Xu Chaohan, Qi Rui, Ping Yanyan, Li Jie, Zhao Hongying, Wang Li, Du Michael Yifei, Xiao Yun, Li Xia
College of Bioinformatics Science and Technology, Harbin Medical University, Harbin, Heilongjiang, China.
Weston High School of Massachusetts, Massachusetts, USA.
Oncotarget. 2017 Feb 14;8(7):12041-12051. doi: 10.18632/oncotarget.14510.
LncRNAs have emerged as a major class of regulatory molecules involved in normal cellular physiology and disease, our knowledge of lncRNAs is very limited and it has become a major research challenge in discovering novel disease-related lncRNAs in cancers. Based on the assumption that diverse diseases with similar phenotype associations show similar molecular mechanisms, we presented a pan-cancer network-based prioritization approach to systematically identify disease-specific risk lncRNAs by integrating disease phenotype associations. We applied this strategy to approximately 2800 tumor samples from 14 cancer types for prioritizing disease risk lncRNAs. Our approach yielded an average area under the ROC curve (AUC) of 80.66%, with the highest AUC (98.14%) for medulloblastoma. When evaluated using leave-one-out cross-validation (LOOCV) for prioritization of disease candidate genes, the average AUC score of 97.16% was achieved. Moreover, we demonstrated the robustness as well as the integrative importance of this approach, including disease phenotype associations, known disease genes and the numbers of cancer types. Taking glioblastoma multiforme as a case study, we identified a candidate lncRNA gene SNHG1 as a novel disease risk factor for disease diagnosis and prognosis. In summary, we provided a novel lncRNA prioritization approach by integrating pan-cancer phenotype associations that could help researchers better understand the important roles of lncRNAs in human cancers.

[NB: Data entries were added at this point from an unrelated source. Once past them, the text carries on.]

(** The other requests keep their tokens when one is added or removed. *)
Lemma tokens_insert a a' p q (l : list Z) : ap_requests a' = <[p := q]> (ap_requests a) -> p ∉ l -> token_of a' <$> l = token_of a <$> l.
Proof.
  intros E Hp. apply list_fmap_ext. intros i x Hx. unfold token_of. rewrite E, lookup_insert_ne; [done|]. intros ->. apply Hp. by apply list_elem_of_lookup_2 in Hx.
Qed.

Lemma tokens_delete a a' p (l : list Z) : pq_token <$> ap_requests a' = delete p (pq_token <$> ap_requests a) -> p ∉ l -> token_of a' <$> l = token_of a <$> l.
Proof.
  intros E Hp. apply list_fmap_ext. intros i x Hx. unfold token_of. rewrite <- !lookup_fmap, E, lookup_delete_ne; [done|]. intros ->. apply Hp. by apply list_elem_of_lookup_2 in Hx.
Qed.

Lemma destroy_spec held loose p a :
  pending_ok (p :: held) loose a \/ pending_ok held (p :: loose) a ->
  let a' := (pending_request_destroy p a).2 in
  pending_ok held loose a' /\ pq_token <$> ap_requests a' = delete p (pq_token <$> ap_requests a) /\ ap_waiting a' = ap_waiting a /\ ap_tail a' = ap_tail a.
Proof.
  intros P. cbn zeta. unfold pending_request_destroy, mbind, app_bind. destruct (unregister_either held loose p a P) as [P' Hal].
  destruct (unregister_pending_load p a) as [u b]. cbn [snd] in P', Hal. destruct (pending_lookup held (p :: loose) p b P') as [q Hq]; [rewrite !elem_of_app, elem_of_cons; auto|].
  destruct (free_spec held loose p b q P' Hq) as (F1 & F2 & F3 & F4). split; [done|]. rewrite F2, F3, F4, fmap_delete. by rewrite (al_tokens _ _ Hal), (al_waiting _ _ Hal), (al_tail _ _ Hal).
Qed.

(** ** The list of requests for dirty keys *)

Definition tail_ok a : Prop := ap_tail a = last (ap_waiting a).

(** A request joins the list, unless the tail is not in the list. *)
Lemma queue_spec held loose p a :
  pending_ok held (p :: loose) a ->
  let a' := (queue_dirty_waiter p a).2 in
  ap_requests a' = ap_requests a /\ store_waiters a' = store_waiters a /\
  (pending_ok held loose a' /\ ap_waiting a' = ap_waiting a ++ [p] /\ tail_ok a' \/ pending_ok held (p :: loose) a' /\ ap_waiting a' = ap_waiting a /\ ~ tail_ok a).
Proof.
  intros P. cbn zeta. unfold queue_dirty_waiter, get_app, mbind, app_bind, mret, app_ret.
  assert (Happ : pending_ok held loose (set_tail (Some p) (set_waiting (ap_waiting a ++ [p]) a).2).2).
  { apply (pending_same held (p :: loose) held loose a); try done; try apply P; [destruct (po_good _ _ _ P); by split|]. cbn [set_tail set_waiting snd ap_waiting]. change (store_waiters _) with (store_waiters a). solve_Permutation. }
  assert (Hstay : pending_ok held (p :: loose) (set_tail (Some p) a).2).
  { apply (pending_same held (p :: loose) held (p :: loose) a); try done; try apply P. destruct (po_good _ _ _ P); by split. }
  destruct (ap_tail a) as [t|] eqn:Et.
  - case_bool_decide as El; (split; [done|]; split; [done|]).
    + left. split; [exact Happ|]. split; [done|]. unfold tail_ok. cbn. by rewrite last_snoc.
    + right. split; [exact Hstay|]. split; [done|]. unfold tail_ok. by rewrite Et.
  - split; [done|]. split; [done|]. destruct (decide (ap_waiting a = [])) as [En|Hne].
    + left. rewrite En in Happ |- *. split; [exact Happ|]. by split.
    + by destruct (Hne (po_tail _ _ _ P Et)).
Qed.

(** ** Requests of the clients *)

Context (Hadmin : admin_keeps admin).

(** What [dispatch_request] does to the pending requests: nothing, or there is
    one more, which is in a queue unless the tail of the list is lost. *)
Definition admitted (held loose : list Z) (token : Z) a (x : dispatched * app_context A) : Prop :=
  ds_result x.1 <> REACTOR_HANDLER_DEFERRED /\ pending_ok held loose x.2 /\ alike a x.2 \/
  ds_result x.1 = REACTOR_HANDLER_DEFERRED /\ exists p strand, pending_ok held (strand ++ loose) x.2 /\ ap_requests a !! p = None /\
    pq_token <$> ap_requests x.2 = <[p := token]> (pq_token <$> ap_requests a) /\ (strand = [] \/ strand = [p] /\ ~ tail_ok a) /\
    (tail_ok a -> tail_ok x.2) /\ exists new, ap_waiting x.2 = ap_waiting a ++ new /\ (length strand + length new <= 1)%nat.

Lemma admitted_quiet held loose token a b d : pending_ok held loose a -> quiet a b -> ds_result d <> REACTOR_HANDLER_DEFERRED -> admitted held loose token a (d, b).
Proof. intros P Q Hd. left. split; [done|]. split; [by eapply pending_quiet|by apply quiet_alike]. Qed.

Lemma admitted_alike held loose token a b x : alike a b -> admitted held loose token b x -> admitted held loose token a x.
Proof.
  intros Hal [(H1 & H2 & H3)|(H1 & p & strand & H2 & H3 & H4 & H5 & H6 & H7)].
  - left. split; [done|]. split; [done|]. by etrans.
  - assert (Ht : tail_ok a <-> tail_ok b) by (unfold tail_ok; by rewrite (al_tail _ _ Hal), (al_waiting _ _ Hal)).
    right. split; [done|]. exists p, strand. rewrite Ht, <- (al_tokens _ _ Hal), <- (al_waiting _ _ Hal). split_and!; try done.
    rewrite <- fmap_None with (f := pq_token), <- lookup_fmap, <- (al_tokens _ _ Hal), lookup_fmap. by rewrite H3.
Qed.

长链非编码RNA(lncRNAs)已成为参与正常细胞生理和疾病的一类主要调控分子,但我们对lncRNAs的了解非常有限,在癌症中发现与疾病相关的新型lncRNAs已成为一项重大研究挑战。基于具有相似表型关联的多种疾病显示相似分子机制这一假设,我们提出了一种基于泛癌网络的优先级排序方法,通过整合疾病表型关联来系统地识别疾病特异性风险lncRNAs。我们将此策略应用于来自14种癌症类型的约2800个肿瘤样本,以对疾病风险lncRNAs进行优先级排序。我们的方法得到的ROC曲线下面积(AUC)平均为80.66%,其中髓母细胞瘤的AUC最高(98.14%)。当使用留一法交叉验证(LOOCV)对疾病候选基因进行优先级排序时,平均AUC得分为97.16%。此外,我们证明了该方法的稳健性以及综合重要性,包括疾病表型关联、已知疾病基因和癌症类型数量。以多形性胶质母细胞瘤为例,我们鉴定出一个候选lncRNA基因SNHG1作为疾病诊断和预后的新型疾病风险因素。总之,我们通过整合泛癌表型关联提供了一种新型的lncRNA优先级排序方法,这有助于研究人员更好地理解lncRNAs在人类癌症中的重要作用。